A BBC News story by Sean Coughlan describes a new dictionary and the language it represents:
Are you a “badmash”? And if you had to get somewhere in a hurry, would you make an “airdash”? Maybe you should be at your desk working, instead you’re reading this as a “timepass”.
These are examples of Hinglish, in which English and the languages of south Asia overlap, with phrases and words borrowed and re-invented.
It’s used on the Indian sub-continent, with English words blending with Punjabi, Urdu and Hindi, and also within British Asian families to enliven standard English.

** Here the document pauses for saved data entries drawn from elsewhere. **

(** * Grindoreiro: a shallow embedding of the staged analysis pipeline

    The development follows the Python package [grindoreiro]:
    - [Pipeline]   : pipeline.py and pipeline_steps.py (stage engine, results,
                     summary),
    - [Analyzer]   : analyzer.py (string scanner and URL classifier),
    - [IsoHandler] : iso_handler.py (download and two-pass decode),
    - [Core]       : core.py (session directories and cache paths),
    - [Extractor]  : extractor.py (selection of the payload library).

    Python values are modelled as follows.  A [bytes] object is a list of
    integers in [0, 256); a [str] is a list of Unicode code points; an
    [Optional] is an [option]; a raised exception is the left summand of a
    sum; mutation of the context object is explicit state passing. *)

From Stdlib Require Import ZArith List String Ascii Bool Lia.
From stdpp Require Import base list gmap sets strings.

Local Open Scope Z_scope.

(** ** Python strings *)

Module Py.

(** A [str]: the sequence of its code points. *)
Definition str := list Z.

(** A [bytes] object: the sequence of its octets. *)
Definition bytes := list Z.

(** The code points of an ASCII literal of the program text. *)
Definition py (s : string) : str :=
  map (fun a => Z.of_N (N_of_ascii a)) (list_ascii_of_string s).

(** [bool(s)] for a [str]: non-empty. *)
Definition truthy_str (s : str) : bool :=
  match s with [] => false | _ :: _ => true end.

(** [bool(o)] for an [Optional[str]]. *)
Definition truthy_opt_str (o : option str) : bool :=
  match o with None => false | Some s => truthy_str s end.

(** [s.startswith(p)] *)
Fixpoint startswith (p s : str) : bool :=
  match p, s with
  | [], _ => true
  | _ :: _, [] => false
  | a :: p', b :: s' => (a =? b) && startswith p' s'
  end.

(** [p in s] for two [str]: [p] occurs as a contiguous substring. *)
Fixpoint contains (p s : str) : bool :=
  startswith p s ||
  match s with
  | [] => false
  | _ :: s' => contains p s'
  end.

(** An exception, reduced to the text [str(e)]. *)
Definition exn := str.

End Py.

Import Py.

(** ** pathlib

    The claims only need that paths can be joined, have a parent and a final
    component; what [/] does with separators, drives or [..] inside the right
    operand is left to the instance. *)

Class PathLib := {
  Path : Type;
  Path_eq_dec :: EqDecision Path;
  joinpath : Path -> str -> Path;      (* [p / s] *)
  parent : Path -> Path;               (* [p.parent] *)
  path_name : Path -> str;             (* [p.name] *)
}.

(** [PurePosixPath]: a path is the list of its parts, as [p.parts] gives
    them; the first part of an absolute path is its root. *)

Module PosixPath.

(** [s.split(sep)] for a separator of one character. *)
Fixpoint split (sep : Z) (s : str) : list str :=
  match s with
  | [] => [[]]
  | c :: rest =>
      if c =? sep then [] :: split sep rest
      else
        match split sep rest with
        | part :: parts => (c :: part) :: parts
        | [] => [[c]]
        end
  end.

(** The parts of a text after its root: what stands between the slashes,
    without the empty parts and the parts that are a single dot.  A part
    [..] is kept. *)
Definition parts (s : str) : list str :=
  List.filter (fun part => negb (bool_decide (part = []) || bool_decide (part = [46])))
    (split 47 s).

(** The root of a text: one slash, or two when the text starts with exactly
    two. *)
Definition root (s : str) : option str :=
  match s with
  | 47 :: 47 :: 47 :: _ => Some [47]
  | 47 :: 47 :: _ => Some [47; 47]
  | 47 :: _ => Some [47]
  | _ => None
  end.

(** [p / s]: an absolute right operand replaces the left one. *)
Definition truediv (p : list str) (s : str) : list str :=
  match root s with
  | Some r => r :: parts s
  | None => p ++ parts s
  end.

(** A right operand that names a place below the left one by itself: it is
    relative and none of its parts is [..]. *)
Definition descends (s : str) : Prop :=
  root s = None /\ py ".." ∉ parts s.

Definition is_root (part : str) : bool :=
  bool_decide (part = [47]) || bool_decide (part = [47; 47]).

(** [p.parent]: the root and the empty path are their own parents. *)
Definition parent (p : list str) : list str :=
  match p with
  | [r] => if is_root r then p else []
  | _ => removelast p
  end.

(** [p.name]: the last part, empty for a root. *)
Definition name (p : list str) : str :=
  match p with
  | [r] => if is_root r then [] else r
  | _ => List.last p []
  end.

Example truediv_empty : truediv [py "data"; py "temp"] [] = [py "data"; py "temp"].
Proof. reflexivity. Qed.

Example truediv_nested :
  truediv [py "data"; py "temp"] (py "a//b/./c/") = [py "data"; py "temp"; py "a"; py "b"; py "c"].
Proof. reflexivity. Qed.

Example truediv_dotdot :
  truediv [py "data"; py "temp"] (py "a/../b")
  = [py "data"; py "temp"; py "a"; py ".."; py "b"].
Proof. reflexivity. Qed.

Example truediv_absolute :
  truediv [py "data"; py "temp"] (py "/abs/x") = [py "/"; py "abs"; py "x"]
  /\ truediv [py "data"; py "temp"] (py "//abs/x") = [py "//"; py "abs"; py "x"]
  /\ truediv [py "data"; py "temp"] (py "///abs") = [py "/"; py "abs"].
Proof. repeat split; reflexivity. Qed.

End PosixPath.

(** The instance for evaluation: a path is the list of its parts. *)
Definition ListPath : PathLib := {|
  Path := list str;
  joinpath := PosixPath.truediv;
  parent := PosixPath.parent;
  path_name := PosixPath.name;
|}.

(** ** pipeline.py *)

Module Pipeline.

(** [class PipelineStage(Enum)] *)
Inductive PipelineStage :=
  | INITIALIZE | EXTRACT_ZIP | EXTRACT_MSI | EXTRACT_DLL
  | ANALYZE_STRINGS | ANALYZE_URLS | PROCESS_ISO | FINALIZE.

#[export] Instance PipelineStage_eq_dec : EqDecision PipelineStage.
Proof. solve_decision. Defined.

(** [class StageStatus(Enum)] *)
Inductive StageStatus := PENDING | RUNNING | COMPLETED | FAILED | SKIPPED.

#[export] Instance StageStatus_eq_dec : EqDecision StageStatus.
Proof. solve_decision. Defined.

(** The values stored in the [Dict[str, Any]] fields.  Dictionaries keep their
    insertion order, keys are the literals of the program text. *)
#[warnings="-register-all"]
Inductive value :=
  | VNone
  | VBool (b : bool)
  | VInt (z : Z)
  | VStr (s : str)
  | VList (l : list value)
  | VDict (d : list (string * value)).

Definition pydict := list (string * value).

(** [bool(d)] for an [Optional[Dict]]: [None] and the empty dictionary are
    false. *)
Definition truthy_opt_dict (o : option pydict) : bool :=
  match o with
  | None => false
  | Some [] => false
  | Some (_ :: _) => true
  end.

(** [bool(l)] for a list. *)
Definition truthy_list {A} (l : list A) : bool :=
  match l with [] => false | _ :: _ => true end.

(** Messages of the module logger, kept structured. *)
Inductive LogLevel := INFO | WARNING | ERROR.

Inductive LogMessage :=
  | StartingPipeline
  | ExecutingStep (step_name : string)
  | SkippingStep (step_name : string)
  | StepFailed (step_name : string) (error_message : option str)
  | PipelineFailed (e : exn)
  | StepMessage (text : str).

Definition LogRecord : Type := LogLevel * LogMessage.

Section WithPaths.
Context {PL : PathLib}.

(** Timestamps ([datetime]) and durations ([float] seconds) are counted in
    microseconds, the resolution of [datetime]. *)

(** [@dataclass class StageResult] *)
Record StageResult := mkStageResult {
  stage : PipelineStage;
  status : StageStatus;
  start_time : Z;
  end_time : option Z;
  duration : option Z;
  success : bool;
  error_message : option str;
  metadata : pydict;
  artifacts : list Path;
}.

(** [core.FileHash] *)
Record FileHash := mkFileHash {
  fh_path : Path;
  fh_sha256 : str;
  fh_size : Z;
  fh_modified_time : option Z;
  fh_file_type : option str;
}.

(** [@dataclass class SampleMetadata] *)
Record SampleMetadata := mkSampleMetadata {
  sample_path : Path;
  sample_name : str;
  sample_size : Z;
  sha256_hash : str;
  analysis_start : Z;
  analysis_end : option Z;
  total_duration : option Z;
  session_id : str;
  extracted_files : list pydict;
  file_hashes : list (str * FileHash);
  msi_info : option pydict;
  dll_info : option pydict;
  strings_count : Z;
  urls_found : list str;
  cnc_url : option str;
  download_url : option str;
  network_status : pydict;
  stages : list StageResult;
  threat_level : string;
  malware_family : string;
  analysis_summary : str;
}.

A dictionary of the hybrid language has been gathered by Baljinder Mahal, a Derby-based teacher and published this week as The Queen’s Hinglish…
This collision of languages has generated some flavoursome phrases. If you’re feeling “glassy” it means you need a drink. And a “timepass” is a way of distracting yourself.
A hooligan is a “badmash” and if you need to bring a meeting forward, you do the opposite of postponing – in Hinglish you can “prepone”.
There are also some evocatively archaic phrases – such as “stepney”, which in south Asia is used to mean a spare, as in spare wheel, spare mobile or even, “insultingly, it must be said, a mistress,” says Ms Mahal.
Its origins aren’t in Stepney, east London, but Stepney Street in Llanelli, Wales, where a popular brand of spare tyre was once manufactured…
For more on “prepone,” see this old LH thread. And thanks for the link, Paul!